* **INSTRUCTIONS TO FOLLOW**
Set down the listing below verbatim, but only from its first line through the line containing "[wp fl p Q w]".

* **DATA SHOWN**

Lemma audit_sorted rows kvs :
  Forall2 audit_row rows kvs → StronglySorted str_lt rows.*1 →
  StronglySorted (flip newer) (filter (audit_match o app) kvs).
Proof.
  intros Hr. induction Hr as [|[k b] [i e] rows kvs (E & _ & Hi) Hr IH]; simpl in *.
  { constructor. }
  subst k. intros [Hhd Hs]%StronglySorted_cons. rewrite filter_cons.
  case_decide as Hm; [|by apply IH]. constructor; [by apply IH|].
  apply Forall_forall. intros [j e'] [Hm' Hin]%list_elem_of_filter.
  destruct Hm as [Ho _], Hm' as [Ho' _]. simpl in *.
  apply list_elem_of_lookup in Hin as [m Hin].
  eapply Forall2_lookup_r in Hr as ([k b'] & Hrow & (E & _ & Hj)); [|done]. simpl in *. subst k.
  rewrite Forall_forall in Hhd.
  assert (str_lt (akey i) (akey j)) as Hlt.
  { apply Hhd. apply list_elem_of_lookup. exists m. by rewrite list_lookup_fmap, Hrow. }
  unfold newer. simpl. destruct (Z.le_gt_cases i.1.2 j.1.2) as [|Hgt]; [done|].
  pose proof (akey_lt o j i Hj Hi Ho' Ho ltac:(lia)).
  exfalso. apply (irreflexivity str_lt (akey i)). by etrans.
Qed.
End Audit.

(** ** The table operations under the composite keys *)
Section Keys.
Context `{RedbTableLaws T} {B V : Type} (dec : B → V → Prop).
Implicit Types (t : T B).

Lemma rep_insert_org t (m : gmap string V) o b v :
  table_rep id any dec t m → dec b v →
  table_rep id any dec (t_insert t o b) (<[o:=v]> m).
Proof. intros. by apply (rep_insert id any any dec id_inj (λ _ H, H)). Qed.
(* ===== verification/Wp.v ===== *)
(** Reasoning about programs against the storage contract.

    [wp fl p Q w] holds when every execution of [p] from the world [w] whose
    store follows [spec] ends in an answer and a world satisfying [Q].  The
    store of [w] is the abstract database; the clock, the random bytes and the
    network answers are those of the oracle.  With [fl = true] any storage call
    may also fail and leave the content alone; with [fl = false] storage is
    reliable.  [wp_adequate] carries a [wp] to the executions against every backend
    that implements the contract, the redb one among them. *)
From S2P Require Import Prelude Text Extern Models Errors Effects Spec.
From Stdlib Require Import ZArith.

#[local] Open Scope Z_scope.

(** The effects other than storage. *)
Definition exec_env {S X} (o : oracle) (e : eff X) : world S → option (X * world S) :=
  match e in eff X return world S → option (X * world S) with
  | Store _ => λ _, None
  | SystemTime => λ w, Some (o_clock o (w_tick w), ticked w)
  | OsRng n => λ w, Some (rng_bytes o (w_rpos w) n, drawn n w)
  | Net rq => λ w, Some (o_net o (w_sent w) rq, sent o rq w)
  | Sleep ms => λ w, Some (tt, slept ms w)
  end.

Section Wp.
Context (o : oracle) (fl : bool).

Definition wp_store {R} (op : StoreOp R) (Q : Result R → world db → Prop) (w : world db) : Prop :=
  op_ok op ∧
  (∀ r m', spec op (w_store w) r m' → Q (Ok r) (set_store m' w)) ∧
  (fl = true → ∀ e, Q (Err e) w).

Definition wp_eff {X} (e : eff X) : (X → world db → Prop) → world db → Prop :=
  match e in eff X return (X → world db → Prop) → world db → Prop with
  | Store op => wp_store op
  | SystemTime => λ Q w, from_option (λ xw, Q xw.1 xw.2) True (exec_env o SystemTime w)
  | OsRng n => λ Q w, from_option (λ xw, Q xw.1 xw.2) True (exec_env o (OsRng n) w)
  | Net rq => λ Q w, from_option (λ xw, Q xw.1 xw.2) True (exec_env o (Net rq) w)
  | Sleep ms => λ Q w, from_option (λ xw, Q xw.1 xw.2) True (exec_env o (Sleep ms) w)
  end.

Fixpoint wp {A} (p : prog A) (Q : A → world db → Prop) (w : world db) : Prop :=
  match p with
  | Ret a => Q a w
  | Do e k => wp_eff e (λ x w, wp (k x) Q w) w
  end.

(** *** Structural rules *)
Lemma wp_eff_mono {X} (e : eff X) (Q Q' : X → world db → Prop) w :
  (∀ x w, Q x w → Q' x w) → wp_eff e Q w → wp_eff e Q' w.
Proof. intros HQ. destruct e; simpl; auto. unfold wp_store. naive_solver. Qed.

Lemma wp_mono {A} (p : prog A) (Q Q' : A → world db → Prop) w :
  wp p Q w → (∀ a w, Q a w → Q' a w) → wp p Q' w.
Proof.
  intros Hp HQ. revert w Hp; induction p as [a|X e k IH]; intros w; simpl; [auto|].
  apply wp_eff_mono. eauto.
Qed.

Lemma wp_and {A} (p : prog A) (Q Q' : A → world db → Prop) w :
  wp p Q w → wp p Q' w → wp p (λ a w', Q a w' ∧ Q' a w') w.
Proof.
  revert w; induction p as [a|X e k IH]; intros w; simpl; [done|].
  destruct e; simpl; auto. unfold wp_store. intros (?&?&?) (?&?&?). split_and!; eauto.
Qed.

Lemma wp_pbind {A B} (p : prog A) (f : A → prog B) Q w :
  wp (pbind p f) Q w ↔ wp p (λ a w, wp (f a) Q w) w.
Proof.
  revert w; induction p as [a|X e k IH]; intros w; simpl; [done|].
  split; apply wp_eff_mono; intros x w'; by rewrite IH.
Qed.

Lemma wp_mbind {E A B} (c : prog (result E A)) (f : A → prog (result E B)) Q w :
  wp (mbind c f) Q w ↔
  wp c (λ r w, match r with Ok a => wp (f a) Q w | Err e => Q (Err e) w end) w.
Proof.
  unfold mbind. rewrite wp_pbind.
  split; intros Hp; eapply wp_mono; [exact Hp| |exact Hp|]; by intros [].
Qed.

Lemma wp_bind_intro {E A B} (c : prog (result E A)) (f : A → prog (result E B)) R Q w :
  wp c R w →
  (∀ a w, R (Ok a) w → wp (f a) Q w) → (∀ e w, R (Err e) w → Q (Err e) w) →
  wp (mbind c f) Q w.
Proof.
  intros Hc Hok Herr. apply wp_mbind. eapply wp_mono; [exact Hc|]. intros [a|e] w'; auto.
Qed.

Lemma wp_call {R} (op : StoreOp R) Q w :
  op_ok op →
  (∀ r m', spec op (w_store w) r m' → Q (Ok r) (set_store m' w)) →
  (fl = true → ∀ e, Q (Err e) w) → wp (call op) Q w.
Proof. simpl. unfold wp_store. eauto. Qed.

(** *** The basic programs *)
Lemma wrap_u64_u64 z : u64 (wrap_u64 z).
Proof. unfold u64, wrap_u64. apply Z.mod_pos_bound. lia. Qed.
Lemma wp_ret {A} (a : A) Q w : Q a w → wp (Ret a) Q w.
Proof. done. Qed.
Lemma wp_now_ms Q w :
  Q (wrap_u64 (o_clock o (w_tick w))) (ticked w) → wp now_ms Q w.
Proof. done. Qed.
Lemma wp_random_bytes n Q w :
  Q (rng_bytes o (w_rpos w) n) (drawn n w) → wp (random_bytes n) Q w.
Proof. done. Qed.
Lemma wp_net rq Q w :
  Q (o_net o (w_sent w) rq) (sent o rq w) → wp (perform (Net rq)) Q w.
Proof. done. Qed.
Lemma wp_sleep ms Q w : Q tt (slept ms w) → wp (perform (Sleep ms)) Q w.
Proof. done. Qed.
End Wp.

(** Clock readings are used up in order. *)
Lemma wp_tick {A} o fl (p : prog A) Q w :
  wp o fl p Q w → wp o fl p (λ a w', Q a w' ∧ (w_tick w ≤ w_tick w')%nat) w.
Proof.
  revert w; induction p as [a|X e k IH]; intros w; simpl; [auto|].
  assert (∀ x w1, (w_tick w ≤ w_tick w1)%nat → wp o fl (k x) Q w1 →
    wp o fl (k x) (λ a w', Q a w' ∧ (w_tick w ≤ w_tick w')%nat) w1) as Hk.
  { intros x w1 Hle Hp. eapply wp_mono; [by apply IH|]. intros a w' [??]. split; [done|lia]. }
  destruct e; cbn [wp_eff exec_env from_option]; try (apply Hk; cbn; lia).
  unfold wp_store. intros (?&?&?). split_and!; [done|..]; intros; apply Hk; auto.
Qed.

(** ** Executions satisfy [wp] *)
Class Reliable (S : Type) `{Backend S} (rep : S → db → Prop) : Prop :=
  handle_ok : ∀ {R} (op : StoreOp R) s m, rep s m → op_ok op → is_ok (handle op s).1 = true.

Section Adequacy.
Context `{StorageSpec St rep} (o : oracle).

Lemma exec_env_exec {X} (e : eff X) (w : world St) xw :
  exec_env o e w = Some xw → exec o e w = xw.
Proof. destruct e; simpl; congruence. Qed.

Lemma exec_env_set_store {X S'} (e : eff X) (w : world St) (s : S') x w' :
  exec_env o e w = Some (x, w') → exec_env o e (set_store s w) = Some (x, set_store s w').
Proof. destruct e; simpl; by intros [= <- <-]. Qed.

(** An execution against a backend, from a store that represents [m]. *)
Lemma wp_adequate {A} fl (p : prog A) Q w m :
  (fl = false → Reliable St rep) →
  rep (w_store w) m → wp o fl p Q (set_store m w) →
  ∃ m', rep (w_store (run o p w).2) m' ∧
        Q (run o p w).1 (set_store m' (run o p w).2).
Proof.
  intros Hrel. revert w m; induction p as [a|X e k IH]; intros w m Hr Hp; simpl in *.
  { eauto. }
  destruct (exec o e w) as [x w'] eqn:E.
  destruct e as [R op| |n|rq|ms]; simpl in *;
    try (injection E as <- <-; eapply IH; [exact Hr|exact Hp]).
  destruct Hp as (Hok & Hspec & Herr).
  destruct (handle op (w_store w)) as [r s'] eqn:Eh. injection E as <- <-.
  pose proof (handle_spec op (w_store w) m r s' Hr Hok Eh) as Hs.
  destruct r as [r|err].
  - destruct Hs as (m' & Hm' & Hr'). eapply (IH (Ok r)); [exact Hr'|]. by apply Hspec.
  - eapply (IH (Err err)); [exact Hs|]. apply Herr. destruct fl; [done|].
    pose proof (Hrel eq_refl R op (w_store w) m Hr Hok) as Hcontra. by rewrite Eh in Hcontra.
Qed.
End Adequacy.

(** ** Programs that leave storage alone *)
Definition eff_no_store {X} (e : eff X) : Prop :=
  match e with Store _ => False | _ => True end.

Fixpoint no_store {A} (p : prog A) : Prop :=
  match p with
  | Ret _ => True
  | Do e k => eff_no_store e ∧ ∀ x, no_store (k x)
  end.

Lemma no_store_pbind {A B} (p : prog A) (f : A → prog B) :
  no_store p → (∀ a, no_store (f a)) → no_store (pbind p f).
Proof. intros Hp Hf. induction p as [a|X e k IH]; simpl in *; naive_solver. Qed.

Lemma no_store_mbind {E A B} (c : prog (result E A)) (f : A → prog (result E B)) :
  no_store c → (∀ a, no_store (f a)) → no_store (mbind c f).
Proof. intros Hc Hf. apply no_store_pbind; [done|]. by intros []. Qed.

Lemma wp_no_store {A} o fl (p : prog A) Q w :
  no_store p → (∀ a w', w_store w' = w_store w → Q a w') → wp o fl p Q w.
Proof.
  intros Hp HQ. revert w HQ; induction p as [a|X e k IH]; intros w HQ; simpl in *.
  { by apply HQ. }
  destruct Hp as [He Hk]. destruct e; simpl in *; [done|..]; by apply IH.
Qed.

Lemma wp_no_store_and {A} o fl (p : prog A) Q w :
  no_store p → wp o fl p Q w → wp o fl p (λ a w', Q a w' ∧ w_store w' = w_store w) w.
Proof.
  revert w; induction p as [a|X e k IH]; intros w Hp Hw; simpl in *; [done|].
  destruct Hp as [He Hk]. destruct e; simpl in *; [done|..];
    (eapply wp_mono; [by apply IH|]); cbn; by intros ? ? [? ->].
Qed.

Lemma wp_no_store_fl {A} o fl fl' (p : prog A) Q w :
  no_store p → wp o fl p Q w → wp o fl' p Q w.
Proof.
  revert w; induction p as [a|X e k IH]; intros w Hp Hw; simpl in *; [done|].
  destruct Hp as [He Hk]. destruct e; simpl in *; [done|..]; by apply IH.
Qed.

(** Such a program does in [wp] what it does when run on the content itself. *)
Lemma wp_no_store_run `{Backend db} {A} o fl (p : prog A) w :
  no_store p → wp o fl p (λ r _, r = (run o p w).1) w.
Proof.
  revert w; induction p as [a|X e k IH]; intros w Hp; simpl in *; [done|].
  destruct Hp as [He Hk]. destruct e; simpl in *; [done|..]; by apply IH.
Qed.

* **RESULT FOR THIS TASK**
Lemma audit_sorted rows kvs :
  Forall2 audit_row rows kvs → StronglySorted str_lt rows.*1 →
  StronglySorted (flip newer) (filter (audit_match o app) kvs).
Proof.
  intros Hr. induction Hr as [|[k b] [i e] rows kvs (E & _ & Hi) Hr IH]; simpl in *.
  { constructor. }
  subst k. intros [Hhd Hs]%StronglySorted_cons. rewrite filter_cons.
  case_decide as Hm; [|by apply IH]. constructor; [by apply IH|].
  apply Forall_forall. intros [j e'] [Hm' Hin]%list_elem_of_filter.
  destruct Hm as [Ho _], Hm' as [Ho' _]. simpl in *.
  apply list_elem_of_lookup in Hin as [m Hin].
  eapply Forall2_lookup_r in Hr as ([k b'] & Hrow & (E & _ & Hj)); [|done]. simpl in *. subst k.
  rewrite Forall_forall in Hhd.
  assert (str_lt (akey i) (akey j)) as Hlt.
  { apply Hhd. apply list_elem_of_lookup. exists m. by rewrite list_lookup_fmap, Hrow. }
  unfold newer. simpl. destruct (Z.le_gt_cases i.1.2 j.1.2) as [|Hgt]; [done|].
  pose proof (akey_lt o j i Hj Hi Ho' Ho ltac:(lia)).
  exfalso. apply (irreflexivity str_lt (akey i)). by etrans.
Qed.
End Audit.

(** ** The table operations under the composite keys *)
Section Keys.
Context `{RedbTableLaws T} {B V : Type} (dec : B → V → Prop).
Implicit Types (t : T B).

Lemma rep_insert_org t (m : gmap string V) o b v :
  table_rep id any dec t m → dec b v →
  table_rep id any dec (t_insert t o b) (<[o:=v]> m).
Proof. intros. by apply (rep_insert id any any dec id_inj (λ _ H, H)). Qed.
(* ===== verification/Wp.v ===== *)
(** Reasoning about programs against the storage contract.

    [wp fl p Q w] holds when every execution of [p] from the world [w] whose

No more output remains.